The Salt Cathedral in Zipaquirá, also known as the Catedral de Sal, continues to be one of the most well-liked day trips available near Bogota, Colombia. It is a marvel that was carved out of 250,000 tonnes of salt and is located 190 metres underground. It is well worth a visit.
The Salt Cathedral of Zipaquirá: A Brief History
Salt was mined in the area around Zipaquira as early as the 5th century BC by pre-Columbian society. Zipaquira has been famous for its salt reserves for a very long time. The Spanish gave the city its name, “City of Whites,” and, ironically, the salt was later used to finance the independence campaigns of Bolivar and Nario. About forty percent of all of Colombia’s salt exports are still comprised of salt from the Zipaquirá region.
The extraction of salt was a laborious process that occasionally presented risks; consequently, miners had for a long time carved a small sanctuary into the ground at the site so that they would have a place to pray for deliverance and protection at the beginning of each working day. The first underground church was hewn out of the rock in 1932, and in the 1950s, construction began on a significantly larger structure. In 1991, due to concerns about people’s safety, the authorities closed the church (it was built inside an active mine after all).
The Salt Cathedral of Zipaquirá might be different but do you know the forbidden Catacombs?
The current cathedral was inaugurated in 1995; however, because it does not have a bishop, the Catholic church does not formally acknowledge it as a cathedral.
Today’s view of the Salt Cathedral of Zipaquirá
The Salt Cathedral in Zipaquirá is located 190 metres below ground; in order to reach it, you will have to walk past 14 chapels that were also constructed entirely of salt and represent the stations of the cross. After that, you will emerge into the enormous nave with its enormous Cardinal Cross. The feat of engineering that was required to tunnel such a large underground cavern is undeniably impressive, and the mystical and eerie way in which the salt glows in the light that was used to illuminate it (although beware some of the gimmicky changing lighting).
In addition to hosting weekly services on Sundays, the cathedral has space for more than 8,000 people within its mine and nave alone.
In order to enter the cathedral, you will be required to participate in a guided tour; however, once you reach the nave, you will be free to explore the cathedral at your own pace. Bring a lot of cash with you if you plan on visiting the cathedral because it is one of the more pricey attractions in Bogota.

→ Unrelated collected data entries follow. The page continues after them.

(** * Multi-head attention engine of torchscale-flash

    A shallow embedding of [MultiheadAttention] (the live "V2" class of
    [torchscale/component/multihead_attention.py], lines 221-410) and the
    properties of its natural-language specification.

    Layout of the development:
    - exceptions and the error monad the Python control flow runs in;
    - tensors as a shape and a row-major data list, with the torch
      operations the source calls ([view], [reshape], [transpose], [bmm],
      [cat], [stack], [expand], [masked_fill], ...), each with the shape
      check torch performs;
    - the scalar interface and the library kernels the source only calls
      (softmax, casts, top-k, the power computing the scaling);
    - the Python numbers the source computes with: integers, and binary64
      floats with the rounding of their product;
    - the object [init] ([__init__]) returns, the engine [forward] runs on,
      [apply_pruning] and [forward], the latter cut into the consecutive
      line ranges of the source;
    - the contracts of the collaborators the source only calls (projection
      adapters, position encoder, [torch.topk]);
    - a small integer-valued instance on which the model runs;
    - the properties, first for every engine and call, then on concrete
      calls of the instance. *)

From stdpp Require Import base option list sorting strings gmap.
From Stdlib Require Import ZArith Lia.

The Parque de Sal complex can be found above ground and features a small museum, several food stalls, and a park that visitors can stroll around in. If you want to make a day of it, the town of Zipaquirá itself is not particularly large, but it is charming and easy to get around on foot. It features a number of restaurants and market stalls.
How to Get to the Salt Cathedral of Zipaquirá
Salt Cathedral of Zipaquirá is located about 50 kilometres to the north of Bogota; it can be reached by taking a public bus from the Portal Norte TransMilenio, and the Cathedral complex is only a short walk from the town’s centre. You can get oriented with the help of the Tourist Information centre, which provides maps and can point you in the right direction. When faced with this alternative, many people opt to take an Uber or a taxi.